Records from a data source:
..............................
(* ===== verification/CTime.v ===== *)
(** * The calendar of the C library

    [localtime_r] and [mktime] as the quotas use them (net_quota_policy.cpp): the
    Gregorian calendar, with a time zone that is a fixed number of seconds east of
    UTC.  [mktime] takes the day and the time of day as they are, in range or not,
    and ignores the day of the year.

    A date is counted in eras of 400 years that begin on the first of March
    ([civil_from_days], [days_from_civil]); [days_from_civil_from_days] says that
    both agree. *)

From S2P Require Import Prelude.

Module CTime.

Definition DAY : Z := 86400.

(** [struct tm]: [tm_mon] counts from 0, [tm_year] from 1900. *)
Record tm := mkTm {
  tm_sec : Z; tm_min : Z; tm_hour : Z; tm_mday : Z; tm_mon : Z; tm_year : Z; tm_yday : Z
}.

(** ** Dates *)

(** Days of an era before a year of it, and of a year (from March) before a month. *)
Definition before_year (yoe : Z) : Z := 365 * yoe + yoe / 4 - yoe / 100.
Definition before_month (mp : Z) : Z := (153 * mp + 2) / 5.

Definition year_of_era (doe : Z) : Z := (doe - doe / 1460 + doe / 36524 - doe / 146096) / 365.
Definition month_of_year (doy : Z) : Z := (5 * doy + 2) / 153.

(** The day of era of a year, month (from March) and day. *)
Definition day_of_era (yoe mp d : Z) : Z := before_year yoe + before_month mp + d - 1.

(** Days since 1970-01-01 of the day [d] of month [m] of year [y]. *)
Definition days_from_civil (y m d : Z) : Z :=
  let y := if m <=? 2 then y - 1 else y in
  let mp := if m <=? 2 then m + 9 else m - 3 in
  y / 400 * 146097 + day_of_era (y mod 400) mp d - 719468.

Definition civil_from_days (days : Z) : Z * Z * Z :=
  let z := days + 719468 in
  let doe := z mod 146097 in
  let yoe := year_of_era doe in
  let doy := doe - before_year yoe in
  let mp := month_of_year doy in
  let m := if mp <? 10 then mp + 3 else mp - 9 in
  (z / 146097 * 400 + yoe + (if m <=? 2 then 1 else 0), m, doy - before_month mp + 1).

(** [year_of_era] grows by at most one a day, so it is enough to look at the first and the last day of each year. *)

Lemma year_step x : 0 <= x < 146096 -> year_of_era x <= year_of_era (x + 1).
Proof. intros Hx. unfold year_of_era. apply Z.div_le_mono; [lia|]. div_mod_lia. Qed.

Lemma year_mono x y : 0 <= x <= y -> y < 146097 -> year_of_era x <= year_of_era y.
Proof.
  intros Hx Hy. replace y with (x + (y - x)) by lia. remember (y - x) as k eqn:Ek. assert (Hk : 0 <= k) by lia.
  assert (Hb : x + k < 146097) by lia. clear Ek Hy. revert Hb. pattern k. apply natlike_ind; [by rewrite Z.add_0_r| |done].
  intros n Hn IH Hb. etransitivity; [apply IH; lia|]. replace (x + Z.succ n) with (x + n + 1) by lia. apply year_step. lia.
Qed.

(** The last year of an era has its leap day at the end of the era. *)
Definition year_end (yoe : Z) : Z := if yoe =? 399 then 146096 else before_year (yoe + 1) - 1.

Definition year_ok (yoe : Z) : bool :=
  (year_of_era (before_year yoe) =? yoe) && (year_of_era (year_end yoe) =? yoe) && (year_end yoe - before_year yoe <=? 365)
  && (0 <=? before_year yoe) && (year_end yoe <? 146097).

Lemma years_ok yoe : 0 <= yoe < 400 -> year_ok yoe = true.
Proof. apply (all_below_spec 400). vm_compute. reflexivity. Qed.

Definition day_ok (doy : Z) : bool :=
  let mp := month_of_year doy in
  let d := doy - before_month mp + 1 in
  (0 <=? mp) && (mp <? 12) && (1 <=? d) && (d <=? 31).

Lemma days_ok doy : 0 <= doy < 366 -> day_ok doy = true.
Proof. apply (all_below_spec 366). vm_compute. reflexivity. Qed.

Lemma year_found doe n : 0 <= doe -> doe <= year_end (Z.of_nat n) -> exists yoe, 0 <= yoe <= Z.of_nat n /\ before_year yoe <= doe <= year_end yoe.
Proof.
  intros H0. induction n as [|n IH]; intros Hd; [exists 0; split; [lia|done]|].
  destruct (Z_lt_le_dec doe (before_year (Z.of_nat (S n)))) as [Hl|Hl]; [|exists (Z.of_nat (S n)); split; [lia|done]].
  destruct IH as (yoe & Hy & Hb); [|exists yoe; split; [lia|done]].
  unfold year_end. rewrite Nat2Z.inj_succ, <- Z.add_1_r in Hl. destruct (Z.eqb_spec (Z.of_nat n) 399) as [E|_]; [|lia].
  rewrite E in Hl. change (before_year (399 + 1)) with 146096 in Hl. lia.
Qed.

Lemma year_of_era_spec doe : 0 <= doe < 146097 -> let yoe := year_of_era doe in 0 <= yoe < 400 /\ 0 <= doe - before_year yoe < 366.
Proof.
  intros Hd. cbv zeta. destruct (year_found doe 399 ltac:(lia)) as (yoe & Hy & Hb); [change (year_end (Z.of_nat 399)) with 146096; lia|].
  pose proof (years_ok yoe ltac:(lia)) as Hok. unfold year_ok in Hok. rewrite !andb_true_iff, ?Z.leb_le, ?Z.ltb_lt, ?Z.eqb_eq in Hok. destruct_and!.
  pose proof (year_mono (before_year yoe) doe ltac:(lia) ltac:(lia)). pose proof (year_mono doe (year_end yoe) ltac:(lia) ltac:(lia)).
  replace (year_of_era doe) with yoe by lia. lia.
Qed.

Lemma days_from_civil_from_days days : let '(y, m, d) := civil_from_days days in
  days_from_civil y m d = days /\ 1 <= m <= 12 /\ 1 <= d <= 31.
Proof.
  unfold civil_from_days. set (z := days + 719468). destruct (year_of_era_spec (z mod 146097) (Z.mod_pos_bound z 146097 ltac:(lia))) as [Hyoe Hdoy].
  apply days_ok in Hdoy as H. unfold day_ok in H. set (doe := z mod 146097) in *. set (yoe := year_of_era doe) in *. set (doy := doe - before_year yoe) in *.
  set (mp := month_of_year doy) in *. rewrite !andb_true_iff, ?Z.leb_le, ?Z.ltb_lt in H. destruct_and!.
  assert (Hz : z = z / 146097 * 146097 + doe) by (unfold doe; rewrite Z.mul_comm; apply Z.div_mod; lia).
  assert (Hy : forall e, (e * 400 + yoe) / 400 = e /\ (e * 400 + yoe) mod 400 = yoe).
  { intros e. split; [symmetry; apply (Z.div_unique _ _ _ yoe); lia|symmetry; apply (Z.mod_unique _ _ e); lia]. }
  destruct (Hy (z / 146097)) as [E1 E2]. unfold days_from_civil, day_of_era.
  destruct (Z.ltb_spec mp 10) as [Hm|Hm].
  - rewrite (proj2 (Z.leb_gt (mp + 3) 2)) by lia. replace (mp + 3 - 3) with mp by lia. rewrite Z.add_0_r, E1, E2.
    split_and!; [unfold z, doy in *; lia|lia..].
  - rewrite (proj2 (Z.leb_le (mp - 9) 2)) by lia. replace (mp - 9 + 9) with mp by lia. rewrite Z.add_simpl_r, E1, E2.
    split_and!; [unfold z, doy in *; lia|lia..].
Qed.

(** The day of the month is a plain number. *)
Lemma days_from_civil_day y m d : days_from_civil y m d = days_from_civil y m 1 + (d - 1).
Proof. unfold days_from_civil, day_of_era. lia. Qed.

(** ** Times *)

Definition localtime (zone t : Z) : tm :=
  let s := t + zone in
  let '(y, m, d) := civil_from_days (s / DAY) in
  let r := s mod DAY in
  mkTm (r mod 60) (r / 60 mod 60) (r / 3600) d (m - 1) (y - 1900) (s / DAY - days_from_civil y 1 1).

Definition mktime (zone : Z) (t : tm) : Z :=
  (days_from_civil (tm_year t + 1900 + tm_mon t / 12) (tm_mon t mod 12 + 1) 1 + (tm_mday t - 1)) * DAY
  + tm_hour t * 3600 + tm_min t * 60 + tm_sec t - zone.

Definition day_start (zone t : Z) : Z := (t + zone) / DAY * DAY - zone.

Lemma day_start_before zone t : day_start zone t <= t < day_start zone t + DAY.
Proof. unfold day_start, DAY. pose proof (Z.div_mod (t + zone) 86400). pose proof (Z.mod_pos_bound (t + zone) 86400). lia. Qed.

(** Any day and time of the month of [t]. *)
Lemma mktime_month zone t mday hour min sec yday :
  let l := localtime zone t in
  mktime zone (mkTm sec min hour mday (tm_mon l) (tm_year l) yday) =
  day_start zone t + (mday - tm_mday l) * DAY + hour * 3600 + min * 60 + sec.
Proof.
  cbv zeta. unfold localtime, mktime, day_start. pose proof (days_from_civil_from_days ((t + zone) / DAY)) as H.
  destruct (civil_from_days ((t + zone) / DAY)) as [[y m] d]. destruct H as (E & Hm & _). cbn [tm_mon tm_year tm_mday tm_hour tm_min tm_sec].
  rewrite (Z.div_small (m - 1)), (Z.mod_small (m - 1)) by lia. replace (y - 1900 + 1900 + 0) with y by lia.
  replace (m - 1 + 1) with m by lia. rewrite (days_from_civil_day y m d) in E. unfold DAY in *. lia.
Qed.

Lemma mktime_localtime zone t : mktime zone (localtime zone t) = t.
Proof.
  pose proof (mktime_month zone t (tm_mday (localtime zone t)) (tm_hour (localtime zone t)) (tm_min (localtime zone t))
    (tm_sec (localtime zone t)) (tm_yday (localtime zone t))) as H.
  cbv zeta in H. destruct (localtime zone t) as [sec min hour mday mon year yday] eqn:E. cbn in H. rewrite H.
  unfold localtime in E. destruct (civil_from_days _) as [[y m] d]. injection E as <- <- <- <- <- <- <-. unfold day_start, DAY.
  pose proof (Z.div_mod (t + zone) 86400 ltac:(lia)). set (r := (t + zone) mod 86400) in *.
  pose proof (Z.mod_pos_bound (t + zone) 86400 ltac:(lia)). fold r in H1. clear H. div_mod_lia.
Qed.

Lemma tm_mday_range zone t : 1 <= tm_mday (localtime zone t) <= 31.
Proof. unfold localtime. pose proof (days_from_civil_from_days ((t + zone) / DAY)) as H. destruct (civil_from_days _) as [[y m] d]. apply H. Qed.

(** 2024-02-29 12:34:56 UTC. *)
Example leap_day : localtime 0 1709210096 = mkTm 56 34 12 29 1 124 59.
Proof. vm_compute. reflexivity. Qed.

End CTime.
..............................
### REQUIRED WORK
Copy the lines above exactly, beginning at the line that has "Proof. unfold days_from_civil, day_of_era." and stopping after the line that has "let r := s mod DAY in", and omit the rest.

### EXPECTED ANSWER
Proof. unfold days_from_civil, day_of_era. lia. Qed.

(** ** Times *)

Definition localtime (zone t : Z) : tm :=
  let s := t + zone in
  let '(y, m, d) := civil_from_days (s / DAY) in
  let r := s mod DAY in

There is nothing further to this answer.